Thorpe se hace humano
El fenómeno australiano ganó su primera medalla con total autoridad, pero con una marca de hace cuatro años
Nadie logra cuestionar la hegemonía de Ian Thorpe en su distancia natural, los 400 metros libres, conquistados nuevamente por el fenómeno australiano. Hasta ahí, ninguna novedad. Thorpe gana y los demás no se acercan. Así ocurre desde hace tanto tiempo que es necesario atender a otras señales, a los datos que explican el momento actual de un nadador que sólo puede medirse con él mismo. Tiene 20 años y podría pensarse que no ha alcanzado sus límites, pero algunos signos hablan de un Thorpe de entreguerras, casi humano. Venció en la final con una facilidad extrema. Su latigazo al paso por los 275 metros no encontró la respuesta de Grant Hackett, condenado a perseguir la sombra de su compañero desde hace demasiados años. Casi tres segundos de diferencia es un mundo a estos niveles, lo que explica el dominio implacable del campeón. Sin embargo, su marca, 3m 42.58s, produjo la indiferencia de los aficionados, acostumbrados a los récords aplastantes de un hombre que ha regresado a las marcas de hace cuatro años.
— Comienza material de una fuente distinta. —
(* ===== verification/Hyperliquid.v ===== *)
(** * Hyperliquid

    [src/aetelier-connect/src/framework/adapters/hyperliquid.rs] with its wire types and decoder
    in [sources/hyperliquid/]: full-refresh books, trades, and the funding and open-interest
    context of a perpetual.  The task that polls the settlements is in [Settlements]. *)
From Stdlib Require Import Ascii String.
From S2P Require Import Prelude Budget Strings Numeric Pairs Types Delta Model Feed Runtime Disconnect Reconnect Transport Drive Json Venue.
Local Open Scope N_scope.
Local Open Scope venue_scope.

Section Hyperliquid.
Context {NU : Numeric}.

(** ** Wire types *)

Record HyperliquidLevel := { hyl_px : string; hyl_sz : string; hyl_n : N }.
Record HyperliquidBook := {
  hyb_coin : string; hyb_time : N; hyb_levels : list (list HyperliquidLevel)
}.

Record HyperliquidTrade := {
  hyt_coin : string;
  hyt_side : string;
  hyt_px : string;
  hyt_sz : string;
  hyt_time : N;
  hyt_tid : N;
  hyt_users : list string;
  hyt_hash : string
}.

Record HyperliquidAssetCtx := {
  hyc_funding : option string;
  hyc_open_interest : option string;
  hyc_mark_px : option string;
  hyc_oracle_px : option string;
  hyc_mid_px : option string;
  hyc_premium : option string;
  hyc_impact_pxs : option (list string);
  hyc_prev_day_px : option string;
  hyc_day_ntl_vlm : option string;
  hyc_day_base_vlm : option string
}.
Record HyperliquidAssetCtxMsg := { hym_coin : string; hym_ctx : HyperliquidAssetCtx }.

Record HyperliquidFundingHistoryRow := {
  hyr_coin : string; hyr_funding_rate : string; hyr_premium : option string; hyr_time : N
}.

Inductive HyperliquidWssEvent :=
| HyBook (b : HyperliquidBook)
| HyTrades (ts : list HyperliquidTrade)
| HyAssetCtx (m : HyperliquidAssetCtxMsg).

Class HyperliquidWire := {
  HyperliquidBook_json :: FromJson HyperliquidBook;
  HyperliquidTrades_json :: FromJson (list HyperliquidTrade);
  HyperliquidAssetCtxMsg_json :: FromJson HyperliquidAssetCtxMsg
}.
Context {SJ : SerdeJson} {HW : HyperliquidWire}.

(** ** Decoder *)

(** [v.get_mut("data").map(Value::take).unwrap_or(Value::Null)] *)
Definition take_data (v : Value) : Value := default JNull (get "data" v).

Definition HyperliquidDecoder_decode (text : string) : Result (option HyperliquidWssEvent) ExchangeError :=
  match json_err (from_str text) with
  | Err e => Err e
  | Ok v =>
    match get_str "channel" v with
    | Some ch =>
      if String.eqb ch "l2Book" then
        match json_err (from_value (take_data v)) with
        | Ok book => Ok (Some (HyBook book))
        | Err e => Err e
        end
      else if String.eqb ch "trades" then
        match json_err (from_value (take_data v)) with
        | Ok trades => Ok (Some (HyTrades trades))
        | Err e => Err e
        end
      else if String.eqb ch "activeAssetCtx" then
        match json_err (from_value (take_data v)) with
        | Ok msg => Ok (Some (HyAssetCtx msg))
        | Err e => Err e
        end
      else Ok None
    | None => Ok None
    end
  end.

Definition HyperliquidDecoder : WssDecoder := {|
  wss_event := HyperliquidWssEvent; wss_decode := HyperliquidDecoder_decode
|}.

(** ** Protocol *)

Definition HYPERLIQUID_WSS_URL : string := "wss://api.hyperliquid.xyz/ws".
Definition HYPERLIQUID_TESTNET_WSS_URL : string := "wss://api.hyperliquid-testnet.xyz/ws".
Definition HYPERLIQUID_INFO_URL : string := "https://api.hyperliquid.xyz/info".
Definition HYPERLIQUID_TESTNET_INFO_URL : string := "https://api.hyperliquid-testnet.xyz/info".
Definition HYPERLIQUID_PING_SECS : N := 30.
Definition ACK_DEADLINE_SECS : N := 10.
Definition STALE_AFTER_SECS : N := 45.
Definition L2_BOOK_LEVELS : N := 20.
Definition FUNDING_CADENCE : Duration := seconds 3600.
Definition HYPERLIQUID_CODEC : SymbolCodec := BareCoin "USDC".

Definition wss_url (e : VenueEnvironment) : string :=
  match e with Production => HYPERLIQUID_WSS_URL | Testnet => HYPERLIQUID_TESTNET_WSS_URL end.
Definition info_url (e : VenueEnvironment) : string :=
  match e with Production => HYPERLIQUID_INFO_URL | Testnet => HYPERLIQUID_TESTNET_INFO_URL end.

Definition declared_channels (d : DeclaredSet) : list string :=
  if_declared d DeclOrderbook "l2Book"%string ++
  if_declared d DeclTrades "trades"%string ++
  (if declared_contains DeclFundingRates d || declared_contains DeclOpenInterest d
   then ["activeAssetCtx"%string] else []).

Definition method_frame (method channel sym : string) : Message :=
  MsgText (to_text (JObject [
    ("method", JString method);
    ("subscription", JObject [("type", JString channel); ("coin", JString sym)])])).

Definition hyperliquid_frames (method : string) (symbols : list string) (d : DeclaredSet) : list Message :=
  s ← symbols; channel ← declared_channels d; [method_frame method channel s].

Definition hyperliquid_classify_ack (text : string) : AckOutcome :=
  if negb (mentions "subscriptionResponse" text) && negb (mentions "error" text) then NotAck
  else match from_str text with
  | Err _ => NotAck
  | Ok v =>
    match get_str "channel" v with
    | Some ch =>
      if String.eqb ch "subscriptionResponse" then
        if bool_decide ((d ← get "data" v; get_str "method" d) = Some "subscribe"%string)
        then Accepted else NotAck
      else if String.eqb ch "error" then
        AckRejected None (default "subscribe failed" (get_str "data" v))
      else NotAck
    | None => NotAck
    end
  end.

Definition hyperliquid_cadence (dt : FeedDatatype) : option Duration :=
  match dt with FundingRates => Some FUNDING_CADENCE | _ => None end.

Definition HyperliquidHooks (e : VenueEnvironment) : ProtocolHooks := {|
  endpoint := wss_url e;
  subscribe_frames := hyperliquid_frames "subscribe";
  unsubscribe_frames := hyperliquid_frames "unsubscribe";
  heartbeat := HbText (seconds HYPERLIQUID_PING_SECS)
    ("{" ++ quoted "method" ++ ":" ++ quoted "ping" ++ "}");
  classify_ack := hyperliquid_classify_ack;
  on_inbound_control _ := ControlIgnore;
  subscribe_ack_deadline := Some (seconds ACK_DEADLINE_SECS);
  connection_lifetime := None;
  stale_after := seconds STALE_AFTER_SECS;
  frame_codec := PlainText;
  prepare := Ok Prepared_default
|}.

(** ** Normalizer *)

Definition hyperliquid_levels (side : list HyperliquidLevel) : list (string * string) :=
  (fun l => (hyl_px l, hyl_sz l)) <$> side.

Definition hyperliquid_side (s : string) : option TradeSide :=
  if eq_ignore_ascii_case s "B" then Some Buy
  else if eq_ignore_ascii_case s "A" then Some Sell
  else None.

Definition hyperliquid_normalize_trade (t : HyperliquidTrade) : Counted DomainEvent :=
  let_some p := decode HYPERLIQUID_CODEC (hyt_coin t) in
  let_some side := hyperliquid_side (hyt_side t) in
  let_some amount := parse_dec (hyt_sz t) in
  let_some price := parse_dec (hyt_px t) in
  keep (TradeEvent
    (ws_trade "hyperliquid" (epoch_to_us (hyt_time t)) p side amount price (pretty (hyt_tid t)))
    None).

Definition hyperliquid_funding (p : TradingPair) (premium : option Dec) (rate : Dec) : DomainEvent :=
  FundingRateEvent {|
    funding_rate_ts_us := 0; local_funding_ts_us := 0; funding_recv_seq := 0;
    funding_conn_epoch_us := 0; funding_pair := p; funding_rate := rate;
    funding_premium := premium; interval_hours := 1; next_funding_ts_us := 0;
    funding_exchange := "hyperliquid" |}.

Definition hyperliquid_oi (p : TradingPair) (mark : option Dec) (oi : Dec) : DomainEvent :=
  OpenInterestEvent {|
    open_interest_ts_us := 0; local_oi_ts_us := 0; oi_recv_seq := 0; oi_conn_epoch_us := 0;
    oi_pair := p; open_interest := oi; open_interest_value := None; mark_px := mark;
    oi_exchange := "hyperliquid" |}.

(** A field of the context, when its datatype is declared and it is present. *)
Definition ctx_field (on : bool) (raw : option string) (f : Dec -> DomainEvent) (m : SourceMetrics)
    : SourceMetrics * list DomainEvent :=
  match on, raw with
  | true, Some raw => one_print (or_drop (parse_dec raw) (fun d => keep (f d))) m
  | _, _ => (m, [])
  end.

Definition normalize_asset_ctx (d : DeclaredSet) (msg : HyperliquidAssetCtxMsg) (m : SourceMetrics)
    : SourceMetrics * list DomainEvent :=
  match decode HYPERLIQUID_CODEC (hym_coin msg) with
  | None => (add_dropped_frames 1 m, [])
  | Some p =>
    let premium := r ← hyc_premium (hym_ctx msg); parse_dec r in
    let mark := r ← hyc_mark_px (hym_ctx msg); parse_dec r in
    let '(m, fr) := ctx_field (declared_contains DeclFundingRates d) (hyc_funding (hym_ctx msg))
                      (hyperliquid_funding p premium) m in
    let '(m, oi) := ctx_field (declared_contains DeclOpenInterest d)
                      (hyc_open_interest (hym_ctx msg)) (hyperliquid_oi p mark) m in
    (m, fr ++ oi)
  end.

Definition hyperliquid_book (b : HyperliquidBook) (bids asks : list HyperliquidLevel) : NormalizedDelta :=
  ws_delta (hyb_coin b) (hyperliquid_levels bids) (hyperliquid_levels asks) (hyb_time b) 0
    (epoch_to_us (hyb_time b)) None [] true.

Definition hyperliquid_normalize (d : DeclaredSet) (ev : HyperliquidWssEvent) (m : SourceMetrics)
    : SourceMetrics * list DomainEvent :=
  match ev with
  | HyBook b =>
    match hyb_levels b with
    | [bids; asks] => (m, [Book (hyperliquid_book b bids asks)])
    | _ => (add_dropped_frames 1 m, [])
    end
  | HyTrades ts => filter_map hyperliquid_normalize_trade ts m
  | HyAssetCtx msg => normalize_asset_ctx d msg m
  end.

Definition hyperliquid_prints (ev : HyperliquidWssEvent) : list string :=
  match ev with HyTrades ts => hyt_coin <$> ts | _ => [] end.

Definition hyperliquid_socket (e : VenueEnvironment) (d : DeclaredSet) : Socket :=
  counting_socket (HyperliquidHooks e) HyperliquidDecoder (hyperliquid_normalize d) hyperliquid_prints.

(** ** Adapter *)

Definition HYPERLIQUID_PROFILE : ExchangeProfile := {|
  profile_id := "hyperliquid"; symbol_codec := HYPERLIQUID_CODEC;
  profile_budget := {|
    max_connections := Some 10; max_streams_per_socket := Some 1000;
    subscribe_rate := [{| rw_max := 2000; rw_per := seconds 60 |}];
    connect_attempt_rate := Some {| rw_max := 30; rw_per := seconds 60 |};
    Budget.connection_lifetime := None |};
  schema_version := 1; protocol_revision := "hyperliquid-v1"
|}.

Definition HYPERLIQUID : ExchangeAdapter := {|
  venue_id := "hyperliquid"; profile := HYPERLIQUID_PROFILE; rest_seeder := None;
  book_model _ := FullRefresh;
  supported_datatypes := [DeclOrderbook; DeclTrades; DeclFundingRates; DeclOpenInterest];
  resubscribe_replays_trades := true;
  max_declared_depth := Some L2_BOOK_LEVELS; supports_environment _ := true;
  datatype_cadence := hyperliquid_cadence;
  sockets e _ d := [hyperliquid_socket e d];
  subscribe_frames_preview := preview (HyperliquidHooks Production);
  replay_frame := replay_socket (hyperliquid_socket Production declared_all);
  replay_seed := no_replay_seed "hyperliquid"
|}.

(** ** The promise *)

Lemma ctx_field_sound on raw f m m' des :
  (forall x, sound_event HYPERLIQUID (f x)) -> (forall x, trade_of (f x) = None) ->
  ctx_field on raw f m = (m', des) ->
  exists k, m' = dropped_by k m /\ trades_of des = [] /\ Forall (sound_event HYPERLIQUID) des.
Proof.
  intros Hf Ht E. unfold ctx_field in E. destruct on, raw as [raw|];
    [|injection E as <- <-; by exists 0%nat ..].
  unfold one_print, or_drop, keep, drop_counted in E.
  destruct (parse_dec raw) as [x|]; injection E as <- <-; [exists 0%nat|by exists 1%nat].
  split_and!; [done| |by apply Forall_singleton]. unfold trades_of. simpl. by rewrite Ht.
Qed.

Lemma hyperliquid_sound : adapter_sound HYPERLIQUID.
Proof.
  split_and!; [done|done|]. intros e symbols d. apply Forall_singleton.
  intros [b|ts|msg] m m' des E;
    cbn [sk_normalizer hyperliquid_socket counting_socket socket normalize hyperliquid_normalize] in E;
    cbn [sk_metrics sk_prints hyperliquid_socket counting_socket socket hyperliquid_prints].
  - destruct (hyb_levels b) as [|bids [|asks [|]]]; injection E as <- <-;
      try (exists 1%nat; apply frame_dropped).
    exists 0%nat. apply (books_sound HYPERLIQUID m [_]); [set_solver|].
    intros d' channel ->%list_elem_of_singleton. done.
  - apply (filter_map_sound HYPERLIQUID hyt_coin hyperliquid_normalize_trade); [|exact E].
    intros t _. unfold hyperliquid_normalize_trade. solve_print HYPERLIQUID.
  - unfold normalize_asset_ctx in E. destruct (decode HYPERLIQUID_CODEC _) as [p|];
      [|injection E as <- <-; exists 1%nat; apply frame_dropped].
    destruct (ctx_field _ _ _ m) as [m1 fr] eqn:E1. destruct (ctx_field _ _ _ m1) as [m2 oi] eqn:E2.
    injection E as <- <-.
    apply ctx_field_sound in E1 as (k1 & -> & Ht1 & HF1);
      [|intros x; split_and!; [set_solver|done|done]|done].
    apply ctx_field_sound in E2 as (k2 & -> & Ht2 & HF2);
      [|intros x; split_and!; [set_solver|done|done]|done].
    exists (k2 + k1)%nat. split; [by rewrite dropped_by_add|by left| |by apply Forall_app].
    rewrite trades_of_app, Ht1, Ht2. constructor.
Qed.

Lemma ctx_field_steady on raw f : steady (ctx_field on raw f).
Proof. unfold ctx_field. destruct on, raw; solve_steady. Qed.

Lemma hyperliquid_steady d ev : steady (hyperliquid_normalize d ev).
Proof.
  unfold hyperliquid_normalize, hyperliquid_normalize_trade. destruct ev as [b|ts|msg]; [solve_steady..|].
  unfold normalize_asset_ctx. intros m m'. destruct (decode _ _) as [p|]; [|done].
  match goal with |- context [ctx_field ?on ?raw ?f m] =>
    pose proof (ctx_field_steady on raw f m m') as H1;
    destruct (ctx_field on raw f m) as [m1 fr], (ctx_field on raw f m') as [m1' fr'] end.
  match goal with |- context [ctx_field ?on ?raw ?f m1] =>
    pose proof (ctx_field_steady on raw f m1 m1') as H2;
    destruct (ctx_field on raw f m1) as [m2 oi], (ctx_field on raw f m1') as [m2' oi'] end.
  simpl in *. by subst.
Qed.

Lemma ctx_field_declared on raw f m m' :
  (ctx_field on raw f m).2 `sublist_of` (ctx_field true raw f m').2.
Proof.
  destruct on; [by rewrite (ctx_field_steady true raw f m m')|]. apply sublist_nil_l.
Qed.

Lemma without_gaps_sublist des des' : des `sublist_of` des' -> without_gaps des `sublist_of` without_gaps des'.
Proof.
  induction 1 as [|x l l' _ IH|x l l' _ IH]; simpl; [done| |]; destruct (negb (is_gap x));
    first [by apply sublist_skip|by apply sublist_cons|done].
Qed.

Lemma hyperliquid_replays : replays HYPERLIQUID.
Proof.
  eapply (counting_replays HYPERLIQUID HyperliquidDecoder hyperliquid_normalize hyperliquid_prints
            (HyperliquidHooks Production)); [apply hyperliquid_steady| |by eexists|done].
  intros d ev m. apply without_gaps_sublist. destruct ev as [b|ts|msg]; [done..|]. simpl.
  unfold normalize_asset_ctx. destruct (decode _ _) as [p|]; [|done].
  change (declared_contains DeclFundingRates declared_all) with true.
  change (declared_contains DeclOpenInterest declared_all) with true.
  match goal with |- context [ctx_field (declared_contains DeclFundingRates d) ?raw ?f m] =>
    pose proof (ctx_field_declared (declared_contains DeclFundingRates d) raw f m m) as H1;
    destruct (ctx_field _ raw f m) as [m1 fr], (ctx_field true raw f m) as [m1' fr'] end.
  match goal with |- context [ctx_field (declared_contains DeclOpenInterest d) ?raw ?f m1] =>
    pose proof (ctx_field_declared (declared_contains DeclOpenInterest d) raw f m1 m1') as H2;
    destruct (ctx_field _ raw f m1) as [m2 oi], (ctx_field true raw f m1') as [m2' oi'] end.
  by apply sublist_app.
Qed.

Lemma hyperliquid_ack_no_data text :
  hyperliquid_classify_ack text <> NotAck -> HyperliquidDecoder_decode text = Ok None.
Proof.
  unfold hyperliquid_classify_ack, HyperliquidDecoder_decode. destruct (_ && _); [done|].
  destruct (from_str text) as [v|]; [|done]. simpl. destruct (get_str "channel" v) as [ch|]; [|done].
  destruct (String.eqb_spec ch "subscriptionResponse") as [->|_]; [done|].
  by destruct (String.eqb_spec ch "error") as [->|_].
Qed.

End Hyperliquid.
¿Es una regresión? ¿Un estancamiento? ¿Un descanso en busca del próximo objetivo olímpico? ¿Estamos ante un nadador que necesita el estímulo de un rival que no encuentra? ¿O se reservaba para la esperada final de 4x100 metros libre que se celebraría una hora después? Se abre el turno de preguntas sobre Thorpe porque nadie le contesta en el agua. Hackett había dado muestras de progresos, tanto por las marcas en los últimos meses como por la ausencia de complejos frente al campeón. Pero en la piscina del Sant Jordi, Hackett fue el secundario de toda la vida, incapaz de desafiar a Thorpe. Y detrás no aparecen nadadores descarados. Los fondistas estadounidenses siguen sumidos en su vieja crisis. El italiano Rossolino ha perdido la arrolladora energía que le convirtió en uno de los grandes protagonistas de los Juegos de Sydney. Definitivamente, Thorpe está sólo frente al espejo.
La prueba no tuvo mayor historia. Thorpe mantuvo el control en la primera mitad de la carrera, con Hackett a su altura. Los parciales evitaban cualquier posibilidad de récord mundial: 54.04 (100 metros) y 1.51.62 (200). Eso significaba que el australiano estaba dos segundos por encima de su plusmarca. Con su cadencia peculiar, una brazada larga y aparentemente lenta, decidió dar el golpe victorioso tras el viraje de los 250 metros. Tocó la pared y se esfumó lo que parecía un duelo. Sus pies comenzaron a agitarse. Pies grandes y flexibles que aparecen fuera del agua y la golpean con una violencia descomunal. Uno de los entrenadores del equipo australiano dijo en una ocasión que la genética se había vuelto loca con Thorpe. Ese 52 que calza funciona como una aleta de goma: puede doblar el pie hasta tocar el tobillo.
Metió el turbo y no hubo más que hablar. En un instante cobró un metro de ventaja, y luego dos. Hackett se había descolgado. Como siempre. Es su destino frente a Thorpe. Los últimos 100 metros fueron un paseo. Enfundado en su bañador negro avanzó por la calle central y ganó. Así de simple. El tiempo no dijo gran cosa: era una marca extraordinaria para cualquier otro nadador. Para Thorpe, su tiempo estaba a casi tres segundos de su récord, y ése es su pequeño drama. No le basta con ganar porque un día se obligó a medirse con él mismo, cuando batía récords cada vez que se lanzaba a la piscina. En algún momento de su vida, probablemente cuando decidió cambiar de entrenador el pasado año, fue consciente de que era inhumano combatir sin descanso contra su leyenda. Dice ahora que disfruta más de la vida, que tiene otros objetivos y que necesita aprender otras cosas. Necesitaba hacerse humano. Ése fue Thorpe en la piscina del Sant Jordi: un fabuloso nadador, pero por fin humano.